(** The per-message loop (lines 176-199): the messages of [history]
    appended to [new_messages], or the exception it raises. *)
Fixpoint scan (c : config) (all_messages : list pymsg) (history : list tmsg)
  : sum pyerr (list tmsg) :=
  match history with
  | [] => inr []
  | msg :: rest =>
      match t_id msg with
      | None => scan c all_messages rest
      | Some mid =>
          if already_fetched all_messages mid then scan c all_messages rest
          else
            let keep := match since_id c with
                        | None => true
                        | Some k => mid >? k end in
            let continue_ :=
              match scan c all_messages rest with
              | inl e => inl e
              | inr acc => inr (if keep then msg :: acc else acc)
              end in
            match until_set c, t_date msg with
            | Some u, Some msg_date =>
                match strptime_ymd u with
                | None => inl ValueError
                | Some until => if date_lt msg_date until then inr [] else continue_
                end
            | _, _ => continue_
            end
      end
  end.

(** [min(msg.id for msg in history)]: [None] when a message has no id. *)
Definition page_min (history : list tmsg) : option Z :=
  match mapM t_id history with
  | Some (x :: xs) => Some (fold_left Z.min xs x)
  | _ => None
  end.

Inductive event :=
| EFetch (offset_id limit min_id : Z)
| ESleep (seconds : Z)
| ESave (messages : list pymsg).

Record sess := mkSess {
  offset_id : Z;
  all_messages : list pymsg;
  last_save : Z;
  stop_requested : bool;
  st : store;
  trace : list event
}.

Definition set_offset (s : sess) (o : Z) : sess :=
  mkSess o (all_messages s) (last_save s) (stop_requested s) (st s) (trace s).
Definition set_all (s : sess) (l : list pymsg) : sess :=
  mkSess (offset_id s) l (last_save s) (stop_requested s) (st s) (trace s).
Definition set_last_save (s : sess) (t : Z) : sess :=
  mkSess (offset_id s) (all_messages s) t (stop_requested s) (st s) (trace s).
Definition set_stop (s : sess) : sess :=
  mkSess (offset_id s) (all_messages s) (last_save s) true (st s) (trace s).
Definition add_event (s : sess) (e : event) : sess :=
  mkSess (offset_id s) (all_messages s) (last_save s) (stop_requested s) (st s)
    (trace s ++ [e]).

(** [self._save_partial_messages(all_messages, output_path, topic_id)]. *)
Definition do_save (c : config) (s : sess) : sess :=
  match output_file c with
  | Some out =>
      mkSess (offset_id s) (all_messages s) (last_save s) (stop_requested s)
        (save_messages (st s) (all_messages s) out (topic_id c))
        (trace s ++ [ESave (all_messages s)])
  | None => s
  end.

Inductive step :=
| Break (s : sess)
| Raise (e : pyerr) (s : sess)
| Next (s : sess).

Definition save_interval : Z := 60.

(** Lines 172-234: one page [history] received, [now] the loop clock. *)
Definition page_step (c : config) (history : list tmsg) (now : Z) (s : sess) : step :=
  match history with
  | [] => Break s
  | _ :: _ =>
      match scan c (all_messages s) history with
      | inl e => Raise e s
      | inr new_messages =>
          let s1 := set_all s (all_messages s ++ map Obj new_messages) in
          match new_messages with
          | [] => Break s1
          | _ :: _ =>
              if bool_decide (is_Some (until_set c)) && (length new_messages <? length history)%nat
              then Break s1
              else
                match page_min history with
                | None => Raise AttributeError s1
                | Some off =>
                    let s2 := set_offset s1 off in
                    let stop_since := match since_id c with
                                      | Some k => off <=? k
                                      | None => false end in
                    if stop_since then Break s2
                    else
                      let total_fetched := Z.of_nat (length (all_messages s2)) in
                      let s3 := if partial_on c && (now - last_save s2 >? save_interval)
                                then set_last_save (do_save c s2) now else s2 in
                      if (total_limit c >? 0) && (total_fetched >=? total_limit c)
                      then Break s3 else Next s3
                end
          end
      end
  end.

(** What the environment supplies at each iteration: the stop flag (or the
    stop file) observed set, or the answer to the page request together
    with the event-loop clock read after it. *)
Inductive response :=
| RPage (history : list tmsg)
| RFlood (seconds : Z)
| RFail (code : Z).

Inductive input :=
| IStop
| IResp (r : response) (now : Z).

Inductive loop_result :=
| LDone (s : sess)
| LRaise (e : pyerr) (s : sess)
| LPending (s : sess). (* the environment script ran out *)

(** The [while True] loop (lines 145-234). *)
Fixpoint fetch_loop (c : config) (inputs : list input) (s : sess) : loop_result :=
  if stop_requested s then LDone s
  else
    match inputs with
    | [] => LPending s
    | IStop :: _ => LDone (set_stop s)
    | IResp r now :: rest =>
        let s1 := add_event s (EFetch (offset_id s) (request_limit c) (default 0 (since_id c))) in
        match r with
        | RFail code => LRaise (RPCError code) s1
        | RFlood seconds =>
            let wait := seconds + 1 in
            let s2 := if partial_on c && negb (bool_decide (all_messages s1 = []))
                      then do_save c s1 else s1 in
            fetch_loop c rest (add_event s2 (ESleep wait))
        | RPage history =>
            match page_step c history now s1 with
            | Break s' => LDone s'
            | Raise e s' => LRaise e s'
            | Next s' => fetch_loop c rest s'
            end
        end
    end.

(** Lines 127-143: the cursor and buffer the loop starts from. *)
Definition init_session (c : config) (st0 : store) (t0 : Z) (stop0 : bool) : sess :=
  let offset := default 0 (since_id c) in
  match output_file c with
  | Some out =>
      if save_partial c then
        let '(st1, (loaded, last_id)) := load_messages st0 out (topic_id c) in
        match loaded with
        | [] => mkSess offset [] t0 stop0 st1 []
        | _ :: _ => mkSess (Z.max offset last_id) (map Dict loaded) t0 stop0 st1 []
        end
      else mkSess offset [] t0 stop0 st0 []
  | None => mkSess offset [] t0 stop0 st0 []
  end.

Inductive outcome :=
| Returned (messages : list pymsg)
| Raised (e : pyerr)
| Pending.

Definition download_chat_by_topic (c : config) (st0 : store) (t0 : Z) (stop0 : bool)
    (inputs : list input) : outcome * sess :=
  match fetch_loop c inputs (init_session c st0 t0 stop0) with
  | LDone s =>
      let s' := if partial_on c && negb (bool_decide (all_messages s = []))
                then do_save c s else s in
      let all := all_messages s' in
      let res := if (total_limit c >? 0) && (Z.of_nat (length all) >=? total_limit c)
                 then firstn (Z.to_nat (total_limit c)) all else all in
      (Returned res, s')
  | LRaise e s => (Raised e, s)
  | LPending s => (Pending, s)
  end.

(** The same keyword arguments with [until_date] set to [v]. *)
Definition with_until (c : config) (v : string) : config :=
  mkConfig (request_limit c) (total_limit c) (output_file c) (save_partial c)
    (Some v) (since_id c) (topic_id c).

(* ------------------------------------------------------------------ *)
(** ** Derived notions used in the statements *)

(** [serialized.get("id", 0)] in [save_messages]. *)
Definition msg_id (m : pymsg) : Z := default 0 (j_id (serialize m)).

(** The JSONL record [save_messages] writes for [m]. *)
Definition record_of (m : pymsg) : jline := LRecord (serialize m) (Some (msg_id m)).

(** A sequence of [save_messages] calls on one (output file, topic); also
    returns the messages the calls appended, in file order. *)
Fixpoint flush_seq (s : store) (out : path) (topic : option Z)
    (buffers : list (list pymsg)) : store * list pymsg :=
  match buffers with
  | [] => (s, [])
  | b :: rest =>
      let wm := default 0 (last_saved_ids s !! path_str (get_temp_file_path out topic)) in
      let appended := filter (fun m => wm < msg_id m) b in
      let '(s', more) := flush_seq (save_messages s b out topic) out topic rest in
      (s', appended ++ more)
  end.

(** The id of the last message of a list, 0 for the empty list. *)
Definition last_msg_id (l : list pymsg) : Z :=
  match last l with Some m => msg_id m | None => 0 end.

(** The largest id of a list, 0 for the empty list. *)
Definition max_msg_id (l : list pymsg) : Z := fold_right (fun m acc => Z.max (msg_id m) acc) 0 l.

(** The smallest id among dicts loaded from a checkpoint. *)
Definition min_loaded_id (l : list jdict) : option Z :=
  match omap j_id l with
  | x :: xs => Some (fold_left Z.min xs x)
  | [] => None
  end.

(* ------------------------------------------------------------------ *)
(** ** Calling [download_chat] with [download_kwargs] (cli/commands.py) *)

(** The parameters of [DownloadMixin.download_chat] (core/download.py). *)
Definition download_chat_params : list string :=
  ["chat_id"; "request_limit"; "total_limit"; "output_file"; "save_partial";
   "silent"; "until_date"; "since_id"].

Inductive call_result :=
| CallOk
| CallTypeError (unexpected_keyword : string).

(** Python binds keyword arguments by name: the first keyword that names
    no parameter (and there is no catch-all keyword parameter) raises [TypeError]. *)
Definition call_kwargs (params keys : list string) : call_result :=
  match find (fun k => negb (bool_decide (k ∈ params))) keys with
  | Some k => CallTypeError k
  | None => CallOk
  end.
════════════════
◆ Problem statement:
Everything from the line containing "match page_min history with" through the line containing "LRaise e s'" in the material above should be retyped exactly, both ends included, and nothing more.

◆ Finished task:
                match page_min history with
                | None => Raise AttributeError s1
                | Some off =>
                    let s2 := set_offset s1 off in
                    let stop_since := match since_id c with
                                      | Some k => off <=? k
                                      | None => false end in
                    if stop_since then Break s2
                    else
                      let total_fetched := Z.of_nat (length (all_messages s2)) in
                      let s3 := if partial_on c && (now - last_save s2 >? save_interval)
                                then set_last_save (do_save c s2) now else s2 in
                      if (total_limit c >? 0) && (total_fetched >=? total_limit c)
                      then Break s3 else Next s3
                end
          end
      end
  end.

(** What the environment supplies at each iteration: the stop flag (or the
    stop file) observed set, or the answer to the page request together
    with the event-loop clock read after it. *)
Inductive response :=
| RPage (history : list tmsg)
| RFlood (seconds : Z)
| RFail (code : Z).

Inductive input :=
| IStop
| IResp (r : response) (now : Z).

Inductive loop_result :=
| LDone (s : sess)
| LRaise (e : pyerr) (s : sess)
| LPending (s : sess). (* the environment script ran out *)

(** The [while True] loop (lines 145-234). *)
Fixpoint fetch_loop (c : config) (inputs : list input) (s : sess) : loop_result :=
  if stop_requested s then LDone s
  else
    match inputs with
    | [] => LPending s
    | IStop :: _ => LDone (set_stop s)
    | IResp r now :: rest =>
        let s1 := add_event s (EFetch (offset_id s) (request_limit c) (default 0 (since_id c))) in
        match r with
        | RFail code => LRaise (RPCError code) s1
        | RFlood seconds =>
            let wait := seconds + 1 in
            let s2 := if partial_on c && negb (bool_decide (all_messages s1 = []))
                      then do_save c s1 else s1 in
            fetch_loop c rest (add_event s2 (ESleep wait))
        | RPage history =>
            match page_step c history now s1 with
            | Break s' => LDone s'
            | Raise e s' => LRaise e s'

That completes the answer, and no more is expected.